■ Items listed in a dataset:
(* ===== verification/TableCache.v ===== *)
(** db/table_cache.h and db/table_cache.cpp: the open tables, in a cache keyed by
    file number.

    Tables are used through [TableOps] (table/table.cpp; [Table_ops] is the reader
    of Table.v), random access files through the environment's
    [NewRandomAccessFile], and the cache through [CacheOps].  [bc] is the state
    that opening and reading a table changes, the block cache.  The deletion of a
    table and its file when an entry leaves the cache is not modelled. *)

From Stdlib Require Import ZArith Lia List Bool String.
From S2P Require Import Prelude Lists Coding Slice Crc32c Filename LogFile Iterators Cache CacheLaws Options Block Format Table.

(** ** What a table cache needs of tables *)

Record TableOps (T I B : Type) := MkTableOps {
  table_Open : RandomAccessFile -> Z -> B -> option (Status * option T * B);
  table_InternalGet : T -> ReadOptions -> bytes -> B -> option (Status * option (bytes * bytes) * B);
  table_NewIterator : T -> ReadOptions -> option I
}.
Arguments table_Open {T I B}.
Arguments table_InternalGet {T I B}.
Arguments table_NewIterator {T I B}.

(** What [Open] promises: a table exactly when it reports OK. *)
Class TableLaws {T I B : Type} (ops : TableOps T I B) : Prop :=
  open_table : forall file size b s t b', table_Open ops file size b = Some (s, t, b') -> (ok s = true <-> is_Some t).

(** The reader of Table.v; its iterators are those of [new_iterator]. *)
Definition Table_ops `{FallOff} `{Checksum} {K I : Type} `{!CacheOps K Block.t} (addr : BlockHandle.t -> Z) (o : Options)
    (new_iterator : Table -> ReadOptions -> option I) : TableOps Table I K :=
  MkTableOps Table I K (Table.Open addr o) (Table.InternalGet addr) new_iterator.

Record TableAndFile (T : Type) := MkTableAndFile { tf_file : RandomAccessFile; tf_table : T }.
Arguments MkTableAndFile {T}.
Arguments tf_file {T}.
Arguments tf_table {T}.

Module TableCache.
Section TableCache.
Context {T I B : Type} (ops : TableOps T I B) {K : Type} `{!CacheOps K (TableAndFile T)}.
Context (NewRandomAccessFile : bytes -> Status * RandomAccessFile) (dbname_ : bytes).

(** [cache_->Lookup] missed: the table is opened and, unless that fails, cached.
    A table and an error at once is the failed assertion; OK without a table is
    excluded by [Open] ([TableLaws]). *)
Definition open_and_insert (key : bytes) (file_number file_size : Z) (c : K) (b : B) : option (Status * option nat * K * B) :=
  let fname := TableFileName dbname_ file_number in
  let '(s, file) := NewRandomAccessFile fname in
  '(s, table, b) ← (if ok s then table_Open ops file file_size b else Some (s, None, b));
  match table with
  | None => if ok s then None else Some (s, None, c, b)
  | Some table =>
      if ok s then
        '(h, c) ← cache_Insert c key (MkTableAndFile file table) 1;
        Some (s, Some h, c, b)
      else None
  end.

Definition FindTable (file_number file_size : Z) (c : K) (b : B) : option (Status * option nat * K * B) :=
  let key := EncodeFixed64 file_number in
  '(handle, c) ← cache_Lookup (V := TableAndFile T) c key;
  match handle with
  | Some h => Some (Status_OK, Some h, c, b)
  | None => open_and_insert key file_number file_size c b
  end.

(** An error iterator, or a table's iterator with the table and the handle that
    [UnrefEntry] will release. *)
Definition NewIterator (options : ReadOptions) (file_number file_size : Z) (c : K) (b : B) : option ((EmptyIterator + I * T * nat) * K * B) :=
  '(s, handle, c, b) ← FindTable file_number file_size c b;
  if negb (ok s) then Some (inl (NewErrorIterator s), c, b)
  else
    h ← (handle : option nat);
    tf ← cache_Value (V := TableAndFile T) c h;
    result ← table_NewIterator ops (tf_table tf) options;
    Some (inr (result, tf_table tf, h), c, b).

Definition UnrefEntry (c : K) (h : nat) : option K := cache_Release (V := TableAndFile T) c h.

Definition Get (options : ReadOptions) (file_number file_size : Z) (k : bytes) (c : K) (b : B) : option (Status * option (bytes * bytes) * K * B) :=
  '(s, handle, c, b) ← FindTable file_number file_size c b;
  if ok s then
    h ← (handle : option nat);
    tf ← cache_Value (V := TableAndFile T) c h;
    '(s, saved, b) ← table_InternalGet ops (tf_table tf) options k b;
    c ← cache_Release (V := TableAndFile T) c h;
    Some (s, saved, c, b)
  else Some (s, None, c, b).

Definition Evict (file_number : Z) (c : K) : option K := cache_Erase (V := TableAndFile T) c (EncodeFixed64 file_number).

End TableCache.
End TableCache.

(** ** Lemmas *)

Section Laws.
Context {T I B : Type} (ops : TableOps T I B) {K : Type} `{!CacheOps K (TableAndFile T)}.
Context (serves : (bytes -> TableAndFile T -> Prop) -> list nat -> nat -> K -> Prop) `{!CacheLaws K (TableAndFile T) serves}.
Context (NewRandomAccessFile : bytes -> Status * RandomAccessFile) (dbname_ : bytes) (size_of : Z -> Z).
Import TableCache.

(** [tf] is what opening the file with this number yields. *)
Definition opened (num : Z) (tf : TableAndFile T) : Prop :=
  exists b b', ok (NewRandomAccessFile (TableFileName dbname_ num)).1 = true /\ tf_file tf = (NewRandomAccessFile (TableFileName dbname_ num)).2 /\
    table_Open ops (tf_file tf) (size_of num) b = Some (Status_OK, Some (tf_table tf), b').

(** Under a file's key the cache has a table opened from it. *)
Definition right_table (k : bytes) (tf : TableAndFile T) : Prop := forall num, is_u64 num -> k = EncodeFixed64 num -> opened num tf.

(** Why no table can be had: the file or the table cannot be opened. *)
Definition open_fails (num : Z) (b : B) (s : Status) (b' : B) : Prop :=
  ok s = false /\
  ((s = (NewRandomAccessFile (TableFileName dbname_ num)).1 /\ b' = b) \/
   table_Open ops (NewRandomAccessFile (TableFileName dbname_ num)).2 (size_of num) b = Some (s, None, b')).

Lemma file_key_inj a b : is_u64 a -> is_u64 b -> EncodeFixed64 a = EncodeFixed64 b -> a = b.
Proof.
  intros Ha Hb E. apply (f_equal DecodeFixed64) in E.
  rewrite <- (app_nil_r (EncodeFixed64 a)), <- (app_nil_r (EncodeFixed64 b)), !DecodeFixed64_app, !u64_small in E by done. done.
Qed.

Context `{!TableLaws ops}.

Lemma FindTable_ok num hs n c b : is_u64 num -> is_Some (table_Open ops (NewRandomAccessFile (TableFileName dbname_ num)).2 (size_of num) b) -> serves right_table hs (S (S n)) c ->
  exists s h c' b', FindTable ops NewRandomAccessFile dbname_ num (size_of num) c b = Some (s, h, c', b') /\
    match h with
    | Some a => s = Status_OK /\ serves right_table (a :: hs) n c' /\ exists tf, cache_Value c' a = Some tf /\ opened num tf
    | None => serves right_table hs n c' /\ open_fails num b s b'
    end.
Proof.
  intros Hn Hto Hc. unfold FindTable. destruct (lookup_serves _ _ _ _ (EncodeFixed64 num) Hc) as (r & c1 & -> & Hr). bind_simpl. destruct r as [a|].
  - destruct Hr as [Hs (tf & Hv & HP)]. exists Status_OK, (Some a), c1, b. split; [done|]. split; [done|]. split; [by apply serves_less|]. exists tf. split; [done|]. by apply HP.
  - unfold open_and_insert. destruct (NewRandomAccessFile (TableFileName dbname_ num)) as [s0 file] eqn:En. cbn [snd] in Hto. destruct (ok s0) eqn:E0.
    + destruct Hto as [[[s1 t] b1] Eo]. rewrite Eo. bind_simpl. pose proof (open_table _ _ _ _ _ _ Eo) as Ht.
      destruct t as [t|].
      * assert (ok s1 = true) as E1 by (apply Ht; eauto). rewrite E1. apply ok_is_OK in E1 as ->.
        destruct (insert_serves _ _ _ _ (EncodeFixed64 num) (MkTableAndFile file t) 1 Hr) as (a & c2 & E & Hs & Hv).
        { intros num' Hn' Ek. apply file_key_inj in Ek as <-; [|done..]. exists b, b1. rewrite En. done. }
        rewrite E. bind_simpl. do 4 eexists. split; [done|]. split; [done|]. split; [done|]. exists (MkTableAndFile file t). split; [done|]. exists b, b1. rewrite En. done.
      * destruct (ok s1) eqn:E1; [destruct Ht as [Ht _]; destruct (Ht eq_refl); congruence|]. do 4 eexists. split; [done|]. split; [by apply serves_less|].
        split; [done|]. right. by rewrite En.
    + bind_simpl. rewrite E0. do 4 eexists. split; [done|]. split; [by apply serves_less|]. split; [done|]. left. by rewrite En.
Qed.

End Laws.

(** The reader of Table.v keeps the promise. *)
#[export] Instance Table_ops_laws `{FallOff} `{Checksum} {K I : Type} `{!CacheOps K Block.t} addr o (new_iterator : Table -> ReadOptions -> option I) :
  TableLaws (B := K) (Table_ops addr o new_iterator).
Proof.
  intros file size c s t c'. cbn [table_Open Table_ops]. unfold Table.Open. destruct (_ <? _); [by intros [= <- <- <-]; split; [|intros []]|].
  destruct (Read file _ _) as [[s0 inp] inb]. destruct (ok s0) eqn:E0; cbn [negb]; [|intros [= <- <- <-]; rewrite E0; by split; [|intros []]].
  destruct (Footer.DecodeFrom _ inp) as [[[s1 f] rest]|]; [|done]. bind_simpl.
  destruct (ok s1) eqn:E1; cbn [negb]; [|intros [= <- <- <-]; rewrite E1; by split; [|intros []]].
  destruct (ReadBlock file _ _ _) as [[s2 bc]|]; [|done]. bind_simpl. destruct (ok s2) eqn:E2; [|intros [= <- <- <-]; rewrite E2; by split; [|intros []]].
  destruct (Block.new _ _); [|done]. bind_simpl. destruct (if has_block_cache o then _ else _). intros [= <- <- <-]. rewrite E2. by split.
Qed.

(** ** Properties *)

(** C36: A read through the table cache is a read of a table opened from the named
    file, whether the table was cached or not: it does what [InternalGet] of such a
    table does, or returns the error with which the file could not be opened
    (nothing is cached then), and it gives back the reference it took.  After
    [Evict] nothing is assumed of the file's table: the number can be used for
    another file. *)
Theorem TableCache_Get_correct {T I B K : Type} (ops : TableOps T I B) (CO : CacheOps K (TableAndFile T))
    (serves : (bytes -> TableAndFile T -> Prop) -> list nat -> nat -> K -> Prop) (CL : CacheLaws K (TableAndFile T) serves) (TL : TableLaws ops)
    (NewRandomAccessFile : bytes -> Status * RandomAccessFile) (dbname : bytes) (size_of : Z -> Z)
    (options : ReadOptions) (num : Z) (k : bytes) (hs : list nat) (n : nat) (c : K) (b : B) :
  is_u64 num -> is_Some (table_Open ops (NewRandomAccessFile (TableFileName dbname num)).2 (size_of num) b) ->
  serves (right_table ops NewRandomAccessFile dbname size_of) hs (S (S (S n))) c ->
  (exists c', serves (right_table ops NewRandomAccessFile dbname size_of) hs n c' /\
     let get := TableCache.Get ops NewRandomAccessFile dbname options num (size_of num) k c b in
     ((exists tf b1, opened ops NewRandomAccessFile dbname size_of num tf /\
         get = ('(s, saved, b') ← table_InternalGet ops (tf_table tf) options k b1; Some (s, saved, c', b'))) \/
      (exists s b', get = Some (s, None, c', b') /\ open_fails ops NewRandomAccessFile dbname size_of num b s b'))) /\
  (forall open' size_of', (forall num', num' <> num -> size_of' num' = size_of num' /\ open' (TableFileName dbname num') = NewRandomAccessFile (TableFileName dbname num')) ->
     exists c', TableCache.Evict num c = Some c' /\ serves (right_table ops open' dbname size_of') hs (S (S n)) c').
Proof.
  intros Hn Hto Hc. split.
  - destruct (FindTable_ok ops serves NewRandomAccessFile dbname size_of num hs (S n) c b Hn Hto Hc) as (s & h & c' & b' & E & Hh).
    unfold TableCache.Get. rewrite E. bind_simpl. destruct h as [a|].
    + destruct Hh as (-> & Hs & tf & Hv & Ho). destruct (release_serves _ _ _ _ _ Hs) as (c2 & Er & Hs2). exists c2. split; [done|]. left. exists tf, b'. split; [done|].
      change (ok Status_OK) with true. cbv iota. bind_simpl. rewrite Hv. bind_simpl. destruct (table_InternalGet _ _ _ _ _) as [[[s1 saved] b1]|]; [|done]. bind_simpl. by rewrite Er.
    + destruct Hh as [Hs [Hok Hf]]. rewrite Hok. exists c'. split; [by apply serves_less|]. right. do 2 eexists. split; [done|]. by split.
  - intros open' size_of' Heq. unfold TableCache.Evict. apply (erase_serves (right_table ops NewRandomAccessFile dbname size_of)); [done|].
    intros k' tf Hk HP num' Hn' Ek. assert (num' <> num) as Hne by congruence. destruct (Heq num' Hne) as [E1 E2]. specialize (HP num' Hn' Ek).
    unfold opened in *. by rewrite E1, E2.
Qed.

(** A table whose every key has the file's first bytes as its value. *)
Definition head_tables : TableOps bytes unit unit :=
  MkTableOps bytes unit unit (fun file size _ => Some (Status_OK, Some (Read file 0 size).1.2, tt)) (fun t _ k _ => Some (Status_OK, Some (k, t), tt)) (fun _ _ => Some tt).

Lemma TableCache_Get_correct_witness :
  let ops := LRU_ops (V := TableAndFile bytes) fresh in let open := fun name : bytes => (Status_OK, raf_of name) in
  exists c c', LRU.NewLRUCache (seq 0 16) (LRU.MkLRUHandle (MkTableAndFile (raf_of []) []) tt None 0%nat 0%nat 0 0 0 []) 100 (LRU.MkMemory ∅ []) = Some c /\
    TableCache.Get head_tables open (str "d") ReadOptions_new 7 5 (str "k") c tt = Some (Status_OK, Some (str "k", str "d/000"), c', tt).
Proof.
  intros ops open. assert (TableLaws head_tables) as TL. { intros file size b s t b' E. injection E as <- <- <-. split; [intros _; eexists; reflexivity|reflexivity]. }
  destruct (LRU_new_serves (seq 0 16) (LRU.MkLRUHandle (MkTableAndFile (raf_of []) []) tt None 0%nat 0%nat 0 0 0 []) 100 (right_table head_tables open (str "d") (fun _ => 5)) 3) as (c & Ec & Hc);
    [apply NoDup_seq|reflexivity|cbn; lia|].
  destruct (TableCache_Get_correct head_tables ops (LRU_serves (seq 0 16) (CacheRun.per_shard 100)) (LRU_laws fresh (fun X => is_fresh X) (seq 0 16) eq_refl (CacheRun.per_shard 100)) TL
    open (str "d") (fun _ => 5) ReadOptions_new 7 (str "k") [] 0 c tt) as [(c' & _ & Hg) _].
  - split; [lia|reflexivity].
  - eexists. reflexivity.
  - exact Hc.
  - destruct Hg as [(tf & b1 & Ho & E)|(s & b' & _ & Hf & [[-> _]|Hf'])]; [|discriminate Hf|discriminate Hf'].
    exists c, c'. split; [exact Ec|]. rewrite E. destruct Ho as (b2 & b3 & _ & Ef & Eo). rewrite Ef in Eo. injection Eo as <- _. reflexivity.
Defined.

■ What the exercise asks:
Give back exactly the lines above, from the line containing "get = ('(s, saved, b')" through the line containing "unfold TableCache.Get. rewrite", with both end lines and nothing more.

■ Response for this exercise:
         get = ('(s, saved, b') ← table_InternalGet ops (tf_table tf) options k b1; Some (s, saved, c', b'))) \/
      (exists s b', get = Some (s, None, c', b') /\ open_fails ops NewRandomAccessFile dbname size_of num b s b'))) /\
  (forall open' size_of', (forall num', num' <> num -> size_of' num' = size_of num' /\ open' (TableFileName dbname num') = NewRandomAccessFile (TableFileName dbname num')) ->
     exists c', TableCache.Evict num c = Some c' /\ serves (right_table ops open' dbname size_of') hs (S (S n)) c').
Proof.
  intros Hn Hto Hc. split.
  - destruct (FindTable_ok ops serves NewRandomAccessFile dbname size_of num hs (S n) c b Hn Hto Hc) as (s & h & c' & b' & E & Hh).
    unfold TableCache.Get. rewrite E. bind_simpl. destruct h as [a|].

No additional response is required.